“They who can give up essential liberty to obtain a little temporary safety, deserve neither liberty nor safety” – Ben Franklin
“If you think you do have rights … in the search field for Wikipedia I want you to type in ‘Japanese Americans 1942’ and you’ll find out all about your precious fucking rights” – George Carlin
“The right of the people to be secure in their persons, houses, papers, and effects, against unreasonable searches and seizures, shall not be violated, and no Warrants shall issue, but upon probable cause, supported by Oath or affirmation, and particularly describing the place to be searched, and the persons or things to be seized.” – 4th amendment to the United States Constitution
The right stipulated in the 4th amendment is a right you do not have. If you have traveled by air since January 5th, 1973 (the beginning of mandatory passenger and baggage searches in airports), your 4th amendment right has been violated. This is because, in the eyes of the United States government, your choice to fly means that there is a substantial likelihood that you are a hijacker.
I think this is outrageously ludicrous and stretches the definition of “reasonable” miles beyond the breaking point. No remotely rational person could possibly believe this, and in recent months it has become clear to me that our government does not believe it either.
When my wife and I were coming back from Barcelona in August 2009, her hand cream was confiscated by TSA on arrival in Atlanta because it exceeded the 3.4 ounce container size limit. The TSA agent pretended he was taking it because it was a potential explosive, but he knew perfectly well that it was not.
How do I know this? Because he casually tossed it into a plastic trash container and sent us on our merry way. If he really thought it might be a bomb, shouldn’t he have put it in an explosive-hardened container, cleared everyone from the area, and called in the bomb squad? Shouldn’t he actually have an explosive-hardened container? Shouldn’t we have been detained while it was determined whether or not we were actually carrying explosives?

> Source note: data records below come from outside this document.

(** [int(s)] for a [str]: [ValueError] unless the text is an optional
    sign and decimal digits, white space around them apart, and the
    digits are no more than the limit. *)
Definition int_of_str (s : string) : exn + Z :=
let cs := strip (list_ascii_of_string s) in
let '(neg, ds) :=
  match cs with
  | c :: rest =>
      if (N_of_ascii c =? 45)%N then (true, rest)
      else if (N_of_ascii c =? 43)%N then (false, rest)
      else (false, cs)
  | [] => (false, cs)
  end in
match digits_value ds 0 false with
| Some v =>
    if max_str_digits <? Z.of_nat (List.length (filter is_digit ds))
    then inl (OtherError "ValueError")
    else inr (if neg then - v else v)
| None => inl (OtherError "ValueError")
end.

(** [int(arguments.port)]. *)
Definition int (v : port_value) : exn + Z :=
match v with
| PortInt z => inr z
| PortStr s => int_of_str s
end.


(** The process: what opening a file for appending raises, if anything
    (the answer of the file system), the root logger, configured or
    not, and the world of the module. *)
Record process : Type := {
  open_append : string -> option exn;
  root_logger : option (string * loglevel);
  machine : world
}.

(** [basicConfig(filename=f, level=l)]: does nothing when the root
    logger is configured already; otherwise it opens the file at once,
    for the handler it adds, and raises what opening raises. *)
Definition basicConfig (f : string) (l : loglevel) (p : process)
  : result unit * process :=
match root_logger p with
| Some _ => (Normal tt, p)
| None =>
    match open_append p f with
    | Some x => (Raised x, p)
    | None =>
        (Normal tt,
         {| open_append := open_append p; root_logger := Some (f, l);
            machine := machine p |})
    end
end.

(** The statements after [parse_args()]:
    [basicConfig(filename=arguments.logfile, level=INFO)] and
    [liveDataServer(symbols=arguments.trade_pairs, port=int(arguments.port))]. *)
Definition main (arguments : namespace) (p : process)
  : result unit * process :=
match basicConfig (logfile arguments) INFO p with
| (Normal _, p1) =>
    match int (port arguments) with
    | inl x => (Raised x, p1)
    | inr n =>
        let '(r, w) :=
          __init__ default_keyfile default_database (trade_pairs arguments)
            default_host n (machine p1) in
        (r, {| open_append := open_append p1; root_logger := root_logger p1;
               machine := w |})
    end
| (Returned v, p1) => (Returned v, p1)
| (Raised x, p1) => (Raised x, p1)
| (Hangs, p1) => (Hangs, p1)
end.

(** The process when the script starts. *)
Definition start (e : environment) (fs : string -> option exn) : process :=
{| open_append := fs; root_logger := None; machine := boot e |}.

(** A file system on which every file can be opened, and one on which
    the directory of the log file is missing (errno 2). *)
Definition writable (path : string) : option exn := None.

(** The numeric values of the logging levels. *)
Definition level_no (l : loglevel) : Z :=
match l with
| DEBUG => 10
| INFO => 20
| ERROR => 40
end.

(** The records handed to the logging functions, in order. *)
Definition log_records (es : list event) : list (loglevel * string) :=
flat_map (fun e => match snd e with Log l m => [ (l, m) ] | _ => [] end) es.

(** The records of the module's own logging calls that the root logger
    hands to its file: those at or above its level; none when
    [basicConfig] did not configure it.  The file also receives the
    records other loggers of the process send to the root logger (the
    stream client logs the exception of a handler call); these are no
    calls of the module and not in its trace. *)
Definition own_records (p : process) : list (loglevel * string) :=
match root_logger p with
| Some (_, l) =>
    filter (fun r => level_no l <=? level_no (fst r))
      (log_records (trace (machine p)))
| None => []
end.

End Cli.

(** ** Accounts of a trace *)

Module Ledger.
Import PyFloat PyJson Runtime Libraries LiveData.

(** The endpoints of the connect calls, with their sockets. *)
Definition connects (es : list event) : list (nat * string * Z) :=
flat_map
  (fun e => match snd e with SocketConnect id h p => [ (id, h, p) ] | _ => [] end)
  es.

(** The stream clients created, by their key and secret. *)
Definition clients (es : list event) : list (string * string) :=
flat_map
  (fun e => match snd e with NewCryptoStream k s => [ (k, s) ] | _ => [] end)
  es.

(** The events before the stream's loop is first run. *)
Fixpoint before_loop (es : list event) : list event :=
match es with
| [] => []
| e :: rest =>
    match snd e with
    | ClientRun => []
    | _ => e :: before_loop rest
    end
end.

(** The sockets held after an event, given those held before it. *)
Definition step_open (open : list nat) (e : event) : list nat :=
match snd e with
| SocketNew id => open ++ [ id ]
| SocketClose id => filter (fun i => negb (Nat.eqb i id)) open
| _ => open
end.

Definition open_after (open : list nat) (es : list event) : list nat :=
fold_left step_open es open.

(** The largest number of sockets held at once along the trace. *)
Fixpoint max_open (open : list nat) (es : list event) : nat :=
match es with
| [] => List.length open
| e :: rest => Nat.max (List.length open) (max_open (step_open open e) rest)
end.

(** The number of sockets held at each pacing wait. *)
Fixpoint open_at_sleeps (open : list nat) (es : list event) : list nat :=
match es with
| [] => []
| e :: rest =>
    match snd e with
    | Sleep _ => List.length open :: open_at_sleeps open rest
    | _ => open_at_sleeps (step_open open e) rest
    end
end.

(** The server object with another store. *)
Definition with_data (s : liveDataServer) (d : pydict) : liveDataServer :=
{| keyfile := keyfile s; database := database s; host := host s;
   port := port s; data := d; credentials := credentials s;
   client := client s |}.

(** The calls of one call of the handler, written out by the answers
    of the peer (proved below to be the calls of [streamDataHandler]). *)
Definition attempt_calls (q : quote) (s : liveDataServer) (id : nat)
  (conn send : option exn) : list call :=
[ Log INFO ("Recieved live auction data for: " ++ symbol q);
  Log DEBUG "Data Recieved:";
  Log DEBUG "Updating data packet contents.";
  Log DEBUG "Connecting to the api hub.";
  SocketNew id;
  Log DEBUG "Attempting connection.";
  SocketConnect id (host s) (port s) ]
++ match conn with
   | Some _ => [ SocketClose id ]
   | None =>
       [ Log DEBUG "Connection established.";
         Log DEBUG "Attempting upload to hub.";
         SocketSendall id (bytes (serialize (PDict (merge q (data s))))) ]
       ++ match send with
          | Some _ => []
          | None => [ Log DEBUG "Upload complete." ]
          end
       ++ [ SocketClose id; Sleep 1 ]
   end.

The TSA, on their web site, state that their searches are subject to the “reasonableness” requirement of the 4th amendment, but never make any attempt to establish that their searches are actually reasonable. Given that they are seizing property that they know is harmless, it is abundantly clear that their searches are not reasonable.
They also state, pathetically, that people can avoid the searches by choosing not to fly. I find this even more difficult to swallow than the searches themselves. In modern society, flying is a necessary mode of travel. When my boss sends me to CA for business, should I tell him to cough up $2000 in mileage reimbursement and give me six days off so I can drive the 5000 miles round trip? Should I tell my wife no more trips abroad? Does that sound reasonable to you?
And where do you draw the line? Would you submit to a search every time you cross a state line because you could avoid the search by never leaving your state? Would you submit to a search every time you cross a city line because you could avoid the search by not leaving your city? Would you submit to a search every time you get in your car because you could avoid the search by walking?
Given the obvious ridiculousness of the whole charade, why are we submitting to this abridgement of our basic rights with almost no protest? The clear answer: fear. We are afraid of hijackers and terrorists, and so we give up our liberty for the sake of security, or sometimes the mere appearance of it. When did we become such cowards?
Our rights consist of what we are willing to stand up and fight for; a cowardly people is an oppressed people, and the instant a right stops being important to us, it ceases to exist.